"""

Lemma managedRecoveryDeadline_spec cfg store now io :
  0 < now ->
  let r := managedRecoveryDeadline cfg store now io in
  let applied index record := exists persisted, EnableManagedQuotaDisable cfg = true /\ (PersistentSnapshot store io).2 = Ok persisted
    /\ ps_ManagedLifecycle persisted !! index = Some record /\ mr_DisableApplied record = true in
  (r = 0 \/ exists index record, applied index record /\ r = Z.max now (mr_NextQuotaCheckAt record))
  /\ (forall index record, applied index record -> r <> 0 /\ r <= Z.max now (mr_NextQuotaCheckAt record)).
Proof.
  intros Hnow. cbv zeta. unfold managedRecoveryDeadline. destruct (EnableManagedQuotaDisable cfg); simpl; [|split; [by left|naive_solver]].
  destruct (PersistentSnapshot store io).2 as [persisted|e]; simpl; [|split; [by left|naive_solver]].
  set (f := fun record => if mr_DisableApplied record then Z.max now (mr_NextQuotaCheckAt record) else 0).
  destruct (earliest_fold f (deadline_step now) (map_range (ps_ManagedLifecycle persisted)).*2 zeroTime) as (H1 & _ & H3).
  { intros d record. unfold deadline_step, earlier, f. destruct (mr_DisableApplied record); [|done]. simpl.
    destruct (IsZero (mr_NextQuotaCheckAt record) || Before (mr_NextQuotaCheckAt record) now) eqn:E.
    - replace (Z.max now (mr_NextQuotaCheckAt record)) with now by (revert E; time_unfold; lia).
      by replace (IsZero now) with false by time_lia.
    - replace (Z.max now (mr_NextQuotaCheckAt record)) with (mr_NextQuotaCheckAt record) by (revert E; time_unfold; lia).
      by replace (IsZero (mr_NextQuotaCheckAt record)) with false by (revert E; time_unfold; lia). }
  split.
  - destruct H1 as [->|(record & Hr & -> & Hf)]; [by left|right].
    apply list_elem_of_fmap in Hr as ([index record'] & -> & Hi). apply elem_of_map_range in Hi. simpl in *. unfold f in *.
    destruct (mr_DisableApplied record') eqn:Ea; [|done]. exists index, record'. eauto 10.
  - intros index record (p & _ & [= <-] & Hi & Ha). assert (f record = Z.max now (mr_NextQuotaCheckAt record)) as Ef by (unfold f; by rewrite Ha).
    rewrite <- Ef. apply H3; [|rewrite Ef; lia]. apply list_elem_of_fmap. exists (index, record). by rewrite elem_of_map_range.
Qed.

Lemma probeLoopDeadline_spec launch controller wal now io :
  0 < now ->
  let r := probeLoopDeadline launch controller wal now io in
  (r = 0 \/ probe_wake launch controller wal now io r /\ r <> 0)
  /\ (forall t, probe_wake launch controller wal now io t -> r <> 0 /\ r <= t).
Proof.
  intros Hnow. cbv zeta. unfold probeLoopDeadline. destruct (pl_launchActive launch) eqn:Ea; simpl.
  { destruct wal; split; [by left|intros t Ht; destruct Ht; congruence|by left|intros t Ht; destruct Ht; congruence]. }
  destruct (decide (pl_retryAt launch = 0)) as [Er|Er].
  2: { assert (IsZero (pl_retryAt launch) = false) as Ez by time_lia. rewrite Ez. simpl.
       replace (match wal with Some _ | None => pl_retryAt launch end) with (pl_retryAt launch) by (by destruct wal).
       split; [right; split; [by constructor|done]|]. intros t Ht. destruct Ht; [lia|congruence..]. }
  assert (IsZero (pl_retryAt launch) = true) as Ez by time_lia. rewrite Ez. simpl.
  destruct (NextDeadline_spec controller) as [H1 H2].
  assert (forall r, (r = 0 \/ r = NextDeadline controller) -> r = 0 \/ probe_wake launch controller wal now io r /\ r <> 0) as Hw.
  { intros r [->| ->]; [by left|]. destruct H1 as [->|(i & ws & k & w & Hi & Hk & Hs & -> & Hd)]; [by left|right].
    split; [by eapply wake_window|done]. }
  destruct wal as [store|]; [|split; [auto|]; intros t Ht; destruct Ht; naive_solver].
  destruct (RecoveryDeadline store io).2 as [due ok] eqn:Ed. set (r := if ok && After due now then _ else _).
  assert (r = earlier (if ok && After due now then due else 0) (NextDeadline controller)) as ->.
  { unfold r, earlier. destruct (ok && After due now) eqn:E; [|done]. apply andb_true_iff in E as [-> E].
    assert (IsZero due = false) as -> by (revert E Hnow; clear; time_unfold; lia). done. }
  destruct (earlier_spec (if ok && After due now then due else 0) (NextDeadline controller)) as (E1 & E2 & E3). split.
  - destruct E1 as [[-> Hne]| ->]; [|auto]. destruct ok, (After due now) eqn:Ea'; try done. right. split; [|done].
    apply (wake_attempt _ _ _ _ _ store due); [done|done|done|done|by apply Z.ltb_lt].
  - intros t Ht. destruct Ht as [|i k ws w _ _ Hi Hk Hs Hd|store' t _ _ [= <-] Ed' Hlt]; [congruence|..].
    + destruct (H2 _ _ _ _ Hi Hk Hs Hd) as [Hn Hle]. destruct (E3 Hn). lia.
    + rewrite Ed' in Ed. injection Ed as <- <-. assert (After t now = true) as Ht by (by apply Z.ltb_lt). rewrite Ht in *. simpl in *. apply E2. lia.
Qed.
Lemma lookup_sound fuel key v s : lookupFuel order fuel key v = Some s -> occurs key v s.
Proof.
  revert v. induction fuel as [|fuel IH]; intros v; simpl; [done|]. destruct v as [| | | |items|fs]; try done.
  - intros (v & Hv & E)%firstSome_some. eapply occurs_item; eauto.
  - destruct (stringFromMap fs key) eqn:E; [intros [= ->]; by constructor|].
    intros ([k v] & Hv & E')%firstSome_some. rewrite order_perm in Hv. eapply occurs_below; eauto.
Qed.

Lemma lookup_complete fuel key v s : (jdepth v < fuel)%nat -> occurs key v s -> is_Some (lookupFuel order fuel key v).
Proof.
  intros Hf Ho. revert fuel Hf. induction Ho as [fs s E|fs k v s E Hin Ho IH|items v s Hin Ho IH]; intros [|fuel] Hf; try lia; simpl.
  - rewrite E. eauto.
  - rewrite E. destruct (firstSome _ _) eqn:En; [eauto|]. exfalso. rewrite firstSome_none in En.
    assert (jdepth v < fuel)%nat as Hv.
    { apply mapPairs_sub, (foldr_max_depth (fun kv => jdepth kv.2)) in Hin. simpl in *. lia. }
    destruct (IH fuel Hv) as [x Hx]. specialize (En (k, v)). simpl in En. rewrite En in Hx; [done|]. by rewrite order_perm.
  - destruct (firstSome _ _) eqn:En; [eauto|]. exfalso. rewrite firstSome_none in En.
    assert (jdepth v < fuel)%nat as Hv by (apply (foldr_max_depth jdepth) in Hin; simpl in *; lia).
    destruct (IH fuel Hv) as [x Hx]. by rewrite En in Hx.
Qed.

Lemma lookupStringDeep_unique v key s : unique key v -> lookupStringDeep order v key = Some s <-> occurs key v s.
Proof.
  intros Hu. split; [apply lookup_sound|]. intros Ho. destruct (lookup_complete (S (jdepth v)) key v s) as [s' E]; [lia|done|].
  unfold lookupStringDeep. rewrite E. f_equal. eapply Hu; [by eapply lookup_sound|done].
Qed.

Lemma lookup_top fs key s : stringFromMap fs key = Some s -> lookupStringDeep order (JObject fs) key = Some s.
Proof. unfold lookupStringDeep. simpl. by intros ->. Qed.
End search_facts.

Lemma lookup_orders o1 o2 v key :
  (forall l, o1 l ≡ₚ l) -> (forall l, o2 l ≡ₚ l) -> unique key v -> lookupStringDeep o1 v key = lookupStringDeep o2 v key.
Proof.
  intros H1 H2 Hu. destruct (lookupStringDeep o1 v key) as [s|] eqn:E.
  - symmetry. apply (lookupStringDeep_unique o2 H2 v key s Hu). by apply (lookupStringDeep_unique o1 H1 v key s Hu).
  - destruct (lookupStringDeep o2 v key) as [s|] eqn:E2; [|done].
    apply (lookupStringDeep_unique o2 H2 v key s Hu), (lookupStringDeep_unique o1 H1 v key s Hu) in E2. congruence.
Qed.

Definition credentialKeys : list string :=
  ["access_token"; "refresh_token"; "id_token"; "account_id"; "chatgpt_account_id"; "expired"; "expire"; "expires_at"; "expiresAt"].

(** No key of interest stands for two different strings, in the document or in
    the claims of its token. *)
Definition unambiguous (doc : json) : Prop :=
  Forall (fun key => unique key doc) credentialKeys
  /\ forall token claims, occurs "id_token" doc token -> decodeJWTClaims token = Some claims ->
       unique (authClaim +:+ ".chatgpt_account_id") (JObject claims) /\ unique "chatgpt_account_id" (JObject claims).

(** The credentials found in an auth file do not depend on the order in which Go
    happens to iterate over its objects, as long as none of the keys stands for
    two different strings; and the access token found is one of the document. *)
Theorem extraction_order_independent (o1 o2 : fields -> fields) (doc : json) :
  (forall l, o1 l ≡ₚ l) -> (forall l, o2 l ≡ₚ l) -> unambiguous doc ->
  extractDoc o1 doc = extractDoc o2 doc
  /\ forall c, extractDoc o1 doc = Some c -> cc_AccessToken c <> "" /\ occurs "access_token" doc (cc_AccessToken c).
Proof.
  intros H1 H2 [Hk Hc]. rewrite Forall_forall in Hk.
  assert (forall key, key ∈ credentialKeys -> lookupStringDeep o1 doc key = lookupStringDeep o2 doc key) as E
    by (intros key Hin; apply lookup_orders; auto).
  assert (extractChatGPTAccountID o1 (default "" (lookupStringDeep o1 doc "id_token"))
          = extractChatGPTAccountID o2 (default "" (lookupStringDeep o1 doc "id_token"))) as Ei.
  { unfold extractChatGPTAccountID. destruct (lookupStringDeep o1 doc "id_token") as [token|] eqn:Et; simpl; [|done].
    destruct (decodeJWTClaims token) as [claims|] eqn:Ec; [|done].
    apply (lookup_sound o1 H1) in Et. destruct (Hc token claims Et Ec) as [U1 U2].
    by rewrite !(lookup_orders o1 o2 (JObject claims)). }
  split.
  - unfold extractDoc, lookupTimeDeep. rewrite Ei. simpl. rewrite !E by compute_done. done.
  - intros c. unfold extractDoc. destruct (nonEmpty _) as [t|] eqn:En; [|done].
    assert (t <> "" /\ occurs "access_token" doc t) as Ht.
    { destruct (lookupStringDeep o1 doc "access_token") as [t'|] eqn:Et; [|done]. simpl in En.
      destruct (String.eqb_spec t' ""); [done|]. injection En as ->. split; [done|]. exact (lookup_sound o1 H1 _ _ _ _ Et). }
    destruct (firstSome id _); [by intros [= <-]|]. branch; [done|]. by intros [= <-].
Qed.

Definition example_auth : string :=
  js "{'type':'codex','tokens':{'access_token':'at','refresh_token':'rt'},'account_id':'acc','expired':'2024-01-01T00:00:00Z'}".
Definition example_doc : json := default JNull (UnmarshalAny example_auth).

(** A decision procedure for examples: all occurrences of a key. *)
Fixpoint occurrences (fuel : nat) (key : string) (v : json) : list string :=
  match fuel with
  | O => []
  | S fuel =>
      match v with
      | JObject fs => match stringFromMap fs key with Some s => [s] | None => mapPairs fs ≫= fun kv => occurrences fuel key kv.2 end
      | JArray items => items ≫= occurrences fuel key
      | _ => []
      end
  end.
Lemma occurrences_all fuel key v s : (jdepth v < fuel)%nat -> occurs key v s -> s ∈ occurrences fuel key v.
Proof.
  intros Hf Ho. revert fuel Hf. induction Ho as [fs s E|fs k v s E Hin Ho IH|items v s Hin Ho IH]; intros [|fuel] Hf; try lia; simpl.
  - rewrite E. set_solver.
  - rewrite E. apply list_elem_of_bind. exists (k, v). split; [|done]. apply IH.
    apply mapPairs_sub, (foldr_max_depth (fun kv => jdepth kv.2)) in Hin. simpl in *. lia.
  - apply list_elem_of_bind. exists v. split; [|done]. apply IH. apply (foldr_max_depth jdepth) in Hin. simpl in *. lia.
Qed.
Lemma unique_by_list key v : (length (occurrences (S (jdepth v)) key v) <= 1)%nat -> unique key v.
Proof.
  intros Hl s1 s2 H1 H2. apply (occurrences_all (S (jdepth v))) in H1, H2; [|lia..].
  destruct (occurrences _ _ _) as [|x [|y l]]; simpl in *; [set_solver|set_solver|lia].
Qed.

Lemma extraction_order_independent_witness :
  extractDoc id example_doc = extractDoc reverse example_doc
  /\ extractDoc id example_doc = Some (mkCodexCredentials "at" "rt" "" "acc" (unixTime 1704067200)).
Proof.
  split; [|vm_compute; reflexivity].
  apply (extraction_order_independent id reverse example_doc).
  - reflexivity.
  - intros l. apply reverse_Permutation.
  - split.
    + repeat apply Forall_cons_2; try apply Forall_nil_2; apply unique_by_list; vm_compute; lia.
    + intros token claims H. apply (occurrences_all (S (jdepth example_doc))) in H; [|lia]. vm_compute in H. inversion H.
Defined.

(** Two objects with tokens: which credential is used depends on the run. *)
Theorem nested_tokens_ambiguous :
  let doc := default JNull (UnmarshalAny (js "{'old':{'access_token':'a1'},'new':{'access_token':'a2'}}")) in
  cc_AccessToken <$> extractDoc id doc = Some "a1" /\ cc_AccessToken <$> extractDoc reverse doc = Some "a2".
Proof. vm_compute. auto. Qed.

(** ** The rewritten file *)

Lemma field_app key l1 l2 : field key (l1 ++ l2) = match field key l2 with Some v => Some v | None => field key l1 end.
Proof.
  induction l1 as [|[k v] l1 IH]; simpl; [by destruct (field key l2)|]. rewrite IH. by destruct (field key l2).
Qed.
Lemma field_filter key k fs : k <> key -> field key (filter (fun kv => kv.1 <> k) fs) = field key fs.
Proof.
  intros Hk. induction fs as [|[j v] fs IH]; [done|]. rewrite filter_cons. case_decide as Hd; simpl in *; [by rewrite IH|].
  subst j. rewrite IH. destruct (field key fs); [done|]. by destruct (String.eqb_spec k key).
Qed.
Lemma field_set key k v fs : field key (setField k v fs) = if String.eqb k key then Some v else field key fs.
Proof.
  unfold setField. rewrite field_app. simpl. destruct (String.eqb_spec k key) as [->|Hk]; [done|by rewrite field_filter].
Qed.
Lemma stringFromMap_set key k v fs :
  stringFromMap (setField k v fs) key = if String.eqb k key then match v with JString s => Some s | _ => None end else stringFromMap fs key.
Proof. unfold stringFromMap. rewrite field_set. by destruct (String.eqb k key). Qed.

(** The strings of the rewritten file, key by key. *)
Lemma updated_string format fs c now key :
  stringFromMap (updateFields format fs c now) key =
    if String.eqb "last_refresh" key && negb (IsZero now) then Some (format now)
    else if String.eqb "expired" key && negb (IsZero (cc_ExpiresAt c)) then Some (format (cc_ExpiresAt c))
    else if String.eqb "type" key then Some "codex"
    else if String.eqb "account_id" key then Some (cc_ChatGPTAccountID c)
    else if String.eqb "id_token" key then Some (cc_IDToken c)
    else if String.eqb "refresh_token" key then Some (cc_RefreshToken c)
    else if String.eqb "access_token" key then Some (cc_AccessToken c)
    else stringFromMap fs key.
Proof.
  unfold updateFields. destruct (IsZero now), (IsZero (cc_ExpiresAt c)); rewrite !stringFromMap_set;
    cbn [negb]; rewrite ?andb_false_r, ?andb_true_r; done.
Qed.

Lemma field_present key v fs : (key, v) ∈ fs -> is_Some (field key fs).
Proof.
  induction fs as [|[k w] fs IH]; [by intros ?%not_elem_of_nil|]. cbn [field]. intros [[= -> ->]|Hin]%elem_of_cons.
  - rewrite String.eqb_refl. destruct (field k fs); eauto.
  - destruct (IH Hin) as [x ->]. eauto.
Qed.
Lemma field_mapPairs key fs : field key (mapPairs fs) = field key fs.
Proof.
  induction fs as [|[k v] fs IH]; [done|]. cbn [mapPairs]. case_bool_decide as Hin; cbn [field]; rewrite IH; [|done].
  destruct (field key fs) eqn:E; [done|]. destruct (String.eqb_spec k key) as [->|]; [|done]. exfalso.
  apply list_elem_of_fmap in Hin as ([k' w] & -> & Hin). destruct (field_present _ _ _ Hin) as [x Hx]. cbn [fst] in E. congruence.
Qed.

(** What the text of a time reads back as: the time without its fraction of a second,
    unless the text cannot carry its zone or its year. *)
Lemma parseAuthTime_format offset t :
  minuteZone offset -> fourDigitYear offset t -> parseAuthTime (FormatRFC3339In offset t) = Some (t - t mod Second).
Proof.
  intros Hz Hy. unfold parseAuthTime. destruct (RFC3339_trimmed offset t Hy) as [-> Hne]. rewrite (proj2 (String.eqb_neq _ _) Hne).
  by apply RFC3339_roundtrip.
Qed.

(** C40: A refreshed credential survives the file: whatever the auth file held
    before, reading the rewritten document yields the new access, refresh and identity
    tokens and the account that were written, and the expiry to the whole second, in
    whatever zone it is shown.  Assumed is that the access token and the account are
    not empty, and of the expiry that its local year has four digits and its zone is
    off UTC by whole minutes and by less than a day.  A credential without an expiry
    leaves the one that stands at the top of the old file. *)
Theorem rewritten_file_roundtrip (order : fields -> fields) (zone : Time -> Z) (raw : string) (c : CodexCredentials) (now : Time) (doc : json) :
  let expiry := cc_ExpiresAt c in
  cc_AccessToken c <> "" -> cc_ChatGPTAccountID c <> "" ->
  (expiry <> zeroTime -> minuteZone (zone expiry) /\ fourDigitYear (zone expiry) expiry) ->
  updateCodexAuthJSON (fun t => FormatRFC3339In (zone t) t) raw c now = Some doc ->
  exists expires,
    extractDoc order doc = Some (mkCodexCredentials (cc_AccessToken c) (cc_RefreshToken c) (cc_IDToken c) (cc_ChatGPTAccountID c) expires)
    /\ (expiry <> zeroTime -> expires = expiry - expiry mod Second)
    /\ (expiry = zeroTime -> forall old fs, UnmarshalMap raw = Some fs -> stringFromMap fs "expired" ≫= parseAuthTime = Some old -> expires = old).
Proof.
  intros expiry Ha Hc He. unfold updateCodexAuthJSON. set (format := fun t => FormatRFC3339In (zone t) t).
  destruct (if String.eqb raw "" then Some [] else UnmarshalMap raw) as [fs|] eqn:Efs; [|done].
  intros [= <-]. set (fs' := updateFields format (mapPairs fs) c now).
  assert (forall key s, stringFromMap fs' key = Some s -> lookupStringDeep order (JObject fs') key = Some s) as Hl
    by (intros; by apply lookup_top).
  exists (default zeroTime (lookupTimeDeep order (JObject fs') ["expired"; "expire"; "expires_at"; "expiresAt"])).
  split; [|split].
  - unfold extractDoc.
    rewrite (Hl "access_token" (cc_AccessToken c)), (Hl "refresh_token" (cc_RefreshToken c)), (Hl "id_token" (cc_IDToken c)),
      (Hl "account_id" (cc_ChatGPTAccountID c)) by (unfold fs'; rewrite updated_string; done).
    cbn [nonEmpty default]. rewrite (proj2 (String.eqb_neq _ _) Ha), (proj2 (String.eqb_neq _ _) Hc). done.
  - intros Hz. destruct (He Hz) as [Hm Hy]. assert (IsZero (cc_ExpiresAt c) = false) as Ez by (apply Z.eqb_neq; exact Hz).
    unfold lookupTimeDeep. cbn [firstSome]. rewrite (Hl "expired" (format expiry)) by (unfold fs'; rewrite updated_string, Ez; done).
    cbn [mbind option_bind]. unfold format. by rewrite parseAuthTime_format.
  - intros Hz old fs0 Eraw Eold. assert (fs0 = fs) as ->.
    { destruct (String.eqb_spec raw "") as [->|_]; [by vm_compute in Eraw|congruence]. }
    destruct (stringFromMap fs "expired") as [s|] eqn:Es; [|done]. cbn [mbind option_bind] in Eold.
    assert (IsZero (cc_ExpiresAt c) = true) as Ez by (apply Z.eqb_eq; exact Hz).
    unfold lookupTimeDeep. cbn [firstSome]. rewrite (Hl "expired" s).
    + cbn [mbind option_bind]. by rewrite Eold.
    + unfold fs'. rewrite updated_string, Ez, andb_false_r. unfold stringFromMap in *. by rewrite field_mapPairs, Es.
Qed.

"""

Task to complete: Of the entries above, transcribe exactly those lines that fall between the line containing "extractDoc o1 doc = extractDoc o2 doc" and the line containing "extractChatGPTAccountID o2 (default", together with those two lines.

Solution to the exercise:
  extractDoc o1 doc = extractDoc o2 doc
  /\ forall c, extractDoc o1 doc = Some c -> cc_AccessToken c <> "" /\ occurs "access_token" doc (cc_AccessToken c).
Proof.
  intros H1 H2 [Hk Hc]. rewrite Forall_forall in Hk.
  assert (forall key, key ∈ credentialKeys -> lookupStringDeep o1 doc key = lookupStringDeep o2 doc key) as E
    by (intros key Hin; apply lookup_orders; auto).
  assert (extractChatGPTAccountID o1 (default "" (lookupStringDeep o1 doc "id_token"))
          = extractChatGPTAccountID o2 (default "" (lookupStringDeep o1 doc "id_token"))) as Ei.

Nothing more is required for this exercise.